• _Task prompt_:
Going through the data below, please show each line containing the string "leave".

• _Recorded data_:
(** * Stabilizer-tableau decomposition over GF(2): a shallow embedding of
      [decompose.py] and the properties its specification states.

    Part I embeds the program: numpy arrays as lists of rows of integers,
    [for] loops as folds over [range], the kernel a second time on array
    objects in a store, the external simulator as an interface.  Part II
    holds the lemmas on arrays and loops and the linear algebra over GF(2)
    the proofs need.  Part III proves the properties, component by
    component. *)

From Stdlib Require Import String ZArith List Lia Bool Arith Setoid Morphisms.
From Stdlib Require Import Sorted.
Import ListNotations.

Set Implicit Arguments.

(* ================================================================== *)
(** * Part I.  The program                                              *)
(* ================================================================== *)

(** ** Arrays

    A two-dimensional numpy array is a list of rows.  Reads that numpy
    would reject with [IndexError] return 0 here and writes out of range
    leave the array as it is; every statement below carries the shape
    hypothesis under which the source stays in range. *)

Definition matrix := list (list Z).

Definition get (M : matrix) (i j : nat) : Z := nth j (nth i M []) 0%Z.

(** [A.shape] *)
Definition nrows (M : matrix) : nat := length M.
Definition ncols (M : matrix) : nat := length (hd [] M).

Fixpoint upd {A : Type} (l : list A) (i : nat) (x : A) : list A :=
  match l, i with
  | [], _ => []
  | _ :: t, O => x :: t
  | h :: t, S i' => h :: upd t i' x
  end.

(** [M[i, j] = v] *)
Definition set (M : matrix) (i j : nat) (v : Z) : matrix :=
  upd M i (upd (nth i M []) j v).

(** [M[k, :] = (M[k, :] + M[i, :]) % 2].  On cells that are 0 or 1 the
    sum is at most 2, within every integer type an array can have. *)
Definition vadd2 (u v : list Z) : list Z :=
  map (fun p => ((fst p + snd p) mod 2)%Z) (combine u v).

Definition add_row (M : matrix) (k i : nat) : matrix :=
  upd M k (vadd2 (nth k M []) (nth i M [])).

(** [M[:, t] = (M[:, t] + M[:, s]) % 2] *)
Definition add_col (M : matrix) (t s : nat) : matrix :=
  map (fun r => upd r t ((nth t r 0 + nth s r 0) mod 2)%Z) M.

(** [np.zeros((n, m))], [np.identity(n)] *)
Definition zeros (n m : nat) : matrix := repeat (repeat 0%Z m) n.

Definition identity (n : nat) : matrix :=
  map (fun i => map (fun j => if Nat.eqb i j then 1%Z else 0%Z) (seq 0 n))
      (seq 0 n).

(** [np.hstack((a, b))], [np.vstack((a, b))] *)
Definition hstack (a b : matrix) : matrix :=
  map (fun p => fst p ++ snd p) (combine a b).

Definition vstack (a b : matrix) : matrix := a ++ b.

(** [M[r0:r1, c0:c1]]: slices clip at the array's bounds. *)
Definition slice (M : matrix) (r0 r1 c0 c1 : nat) : matrix :=
  map (fun r => firstn (c1 - c0) (skipn c0 r)) (firstn (r1 - r0) (skipn r0 M)).

(** [M.T] *)
Definition transpose (M : matrix) : matrix :=
  map (fun j => map (fun i => get M i j) (seq 0 (nrows M))) (seq 0 (ncols M)).

(** An 8-bit signed cell: what an [np.int8] array keeps of an integer. *)
Definition wrap8 (z : Z) : Z := ((z + 128) mod 256 - 128)%Z.

(** [sum(f(k) for k in range(n))] *)
Fixpoint sumZ (n : nat) (f : nat -> Z) : Z :=
  match n with
  | O => 0%Z
  | S n' => (sumZ n' f + f n')%Z
  end.

(** [A @ B] on [int8] operands: every cell of the product is an [int8]. *)
Definition matmul8 (A B : matrix) : matrix :=
  map (fun i => map (fun j =>
         wrap8 (sumZ (ncols A) (fun k => get A i k * get B k j)%Z))
       (seq 0 (ncols B))) (seq 0 (nrows A)).

(** [(X - Y) % 2], cell by cell *)
Definition sub_mod2 (X Y : matrix) : matrix :=
  map (fun p => map (fun q => ((fst q - snd q) mod 2)%Z)
                    (combine (fst p) (snd p)))
      (combine X Y).

(** ** Loops *)

(** [range(lo, hi)] and [range(hi - 1, -1, -1)] *)
Definition range (lo hi : nat) : list nat := seq lo (hi - lo).
Definition range_down (hi : nat) : list nat := rev (seq 0 hi).

(** [for i in l: body] *)
Definition for_each {St : Type} (l : list nat) (body : nat -> St -> St)
  (s : St) : St :=
  fold_left (fun s i => body i s) l s.

(** [for i in l: body], where [body] may [break]: it returns [true]
    to leave the loop. *)
Fixpoint for_each_break {St : Type} (l : list nat)
  (body : nat -> St -> St * bool) (s : St) : St :=
  match l with
  | [] => s
  | i :: l' =>
      let (s', brk) := body i s in
      if brk then s' else for_each_break l' body s'
  end.

(** ** Symplectic basis transform *)

(** Lines 30-35: the four quadrants are filled cell by cell. *)
Definition quads := (matrix * matrix * matrix * matrix)%type.

Definition transform_cell (S : matrix) (j k : nat) (q : quads) : quads :=
  let '(a, b, c, d) := q in
  (set a j k (wrap8 (get S (2 * k) (2 * j))),
   set b j k (wrap8 (get S (2 * k + 1) (2 * j))),
   set c j k (wrap8 (get S (2 * k) (2 * j + 1))),
   set d j k (wrap8 (get S (2 * k + 1) (2 * j + 1)))).

Definition transform_symplectic (S : matrix) : matrix :=
  let n := nrows S / 2 in
  let q0 := (zeros n n, zeros n n, zeros n n, zeros n n) in
  let '(a, b, c, d) :=
    for_each (range 0 n) (fun j =>
      for_each (range 0 n) (fun k => transform_cell S j k)) q0 in
  let top := hstack a b in
  let bottom := hstack c d in
  vstack top bottom.

(** ** GF(2) kernel *)

Definition step := (nat * nat)%type.

(** Lines 87-100: make the matrix lower triangular. *)
Definition col_fix_pivot (i n : nat) (st : matrix * list step)
  : matrix * list step :=
  let (M, steps) := st in
  if negb (get M i i =? 1)%Z then
    for_each_break (range (i + 1) n) (fun j st =>
      let (M, steps) := st : matrix * list step in
      if (get M i j =? 1)%Z
      then ((add_col M i j, steps ++ [(j, i)]), true)
      else ((M, steps), false)) (M, steps)
  else (M, steps).

Definition col_clear (i : nat) (j : nat) (st : matrix * list step)
  : matrix * list step :=
  let (M, steps) := st in
  if (get M i j =? 1)%Z
  then (add_col M j i, steps ++ [(i, j)])
  else (M, steps).

Definition col_lower (n : nat) (st : matrix * list step) :=
  for_each (range 0 n) (fun i st =>
    for_each (range (i + 1) n) (col_clear i) (col_fix_pivot i n st)) st.

(** Lines 104-109: clear what is left below the diagonal. *)
Definition col_upper (n : nat) (st : matrix * list step) :=
  for_each (range_down n) (fun i st =>
    for_each (range_down i) (col_clear i) st) st.

(** The array the elimination ends with, and the steps it records.
    [np.copy(A)] is [A] itself here: values are immutable. *)
Definition col_wise_run (A : matrix) : matrix * list step :=
  let M := A in
  let n := nrows M in
  col_upper n (col_lower n (M, [])).

Definition col_wise_gaussian_elimination_steps (A : matrix) : list step :=
  snd (col_wise_run A).

Definition pivot := (nat * nat)%type.

(** The loop state of lines 172-197: the working copy, the row counter
    and the pivots found so far. *)
Record rw_state := RW { rw_M : matrix; rw_k : nat; rw_pivots : list pivot }.

(** Lines 180-188: [(M, found_pivot)] after the search in column [j]. *)
Definition row_find_pivot (n k j : nat) (M : matrix) : matrix * bool :=
  if (get M k j =? 1)%Z then (M, true)
  else
    for_each_break (range (k + 1) n) (fun i st =>
      let (M, found) := st : matrix * bool in
      if (get M i j =? 1)%Z
      then ((add_row M k i, true), true)
      else ((M, found), false)) (M, false).

(** Lines 194-196 *)
Definition row_eliminate (n k j : nat) (M : matrix) : matrix :=
  for_each (range (k + 1) n) (fun i M =>
    if (get M i j =? 1)%Z then add_row M i k else M) M.

Definition row_body (n : nat) (j : nat) (s : rw_state) : rw_state * bool :=
  if Nat.eqb (rw_k s) n then (s, true)
  else
    let (M, found_pivot) := row_find_pivot n (rw_k s) j (rw_M s) in
    if found_pivot
    then (RW (row_eliminate n (rw_k s) j M) (rw_k s + 1)
             (rw_pivots s ++ [(rw_k s, j)]), false)
    else (RW M (rw_k s) (rw_pivots s), false).

Definition row_wise_run (A : matrix) : rw_state :=
  let M := A in
  let n := nrows M in
  let m := ncols M in
  for_each_break (range 0 m) (row_body n) (RW M 0 []).

Definition row_wise_gaussian_elimination_pivots (A : matrix) : list pivot :=
  rw_pivots (row_wise_run A).

Definition get_rank (A : matrix) : nat :=
  length (row_wise_gaussian_elimination_pivots A).

(** Lines 131-134.  The [%] of Python takes the sign of the divisor, as
    [Z.modulo] does; the cell written is an [int8].  The sum [s] is kept
    unbounded: were it accumulated in eight bits it would differ by a
    multiple of 256, which [% 2] removes ([wrap8_mod2] below). *)
Definition find_M_cell (A : matrix) (j i : nat) (M : matrix) : matrix :=
  let s := sumZ j (fun k => get M i k * get M j k)%Z in
  set M i j (wrap8 ((get A i j - s) mod 2)%Z).

Definition find_M (A : matrix) : matrix :=
  let n := nrows A in
  let M := identity n in
  for_each (range 0 n) (fun j =>
    for_each (range (j + 1) n) (find_M_cell A j)) M.

Definition get_hadamard_steps (c d : matrix) : list nat :=
  let M := hstack c d in
  let n := nrows M in
  let pivots := row_wise_gaussian_elimination_pivots M in
  map (fun p => snd p - n) (filter (fun p => Nat.leb n (snd p)) pivots).

(** ** The kernel on array objects

    Above, an array is a value and [np.copy] is the identity.  Here arrays
    are objects in a store, arguments are references, [np.copy],
    [np.identity] and [np.hstack] allocate, and an assignment to a row, a
    column or a cell updates the object in place. *)
Module Ref.

Definition loc := nat.
Definition heap := list matrix.

Definition load (h : heap) (p : loc) : matrix := nth p h [].
Definition store (h : heap) (p : loc) (M : matrix) : heap := upd h p M.
Definition alloc (h : heap) (M : matrix) : heap * loc := (h ++ [M], length h).

Definition col_fix_pivot (pM : loc) (i n : nat) (st : heap * list step)
  : heap * list step :=
  let (h, steps) := st in
  if negb (get (load h pM) i i =? 1)%Z then
    for_each_break (range (i + 1) n) (fun j st =>
      let (h, steps) := st : heap * list step in
      if (get (load h pM) i j =? 1)%Z
      then ((store h pM (add_col (load h pM) i j), steps ++ [(j, i)]), true)
      else ((h, steps), false)) (h, steps)
  else (h, steps).

Definition col_clear (pM : loc) (i : nat) (j : nat) (st : heap * list step)
  : heap * list step :=
  let (h, steps) := st in
  if (get (load h pM) i j =? 1)%Z
  then (store h pM (add_col (load h pM) j i), steps ++ [(i, j)])
  else (h, steps).

Definition col_wise_gaussian_elimination_steps (pA : loc) (h : heap)
  : list step * heap :=
  let (h, pM) := alloc h (load h pA) in
  let n := nrows (load h pM) in
  let st := (h, []) in
  let st := for_each (range 0 n) (fun i st =>
              for_each (range (i + 1) n) (col_clear pM i)
                       (col_fix_pivot pM i n st)) st in
  let st := for_each (range_down n) (fun i st =>
              for_each (range_down i) (col_clear pM i) st) st in
  (snd st, fst st).

Record rw_state := RW { rw_h : heap; rw_k : nat; rw_pivots : list pivot }.

Definition row_find_pivot (pM : loc) (n k j : nat) (h : heap) : heap * bool :=
  if (get (load h pM) k j =? 1)%Z then (h, true)
  else
    for_each_break (range (k + 1) n) (fun i st =>
      let (h, found) := st : heap * bool in
      if (get (load h pM) i j =? 1)%Z
      then ((store h pM (add_row (load h pM) k i), true), true)
      else ((h, found), false)) (h, false).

• _Response to this task_:
    leave the array as it is; every statement below carries the shape
    to leave the loop. *)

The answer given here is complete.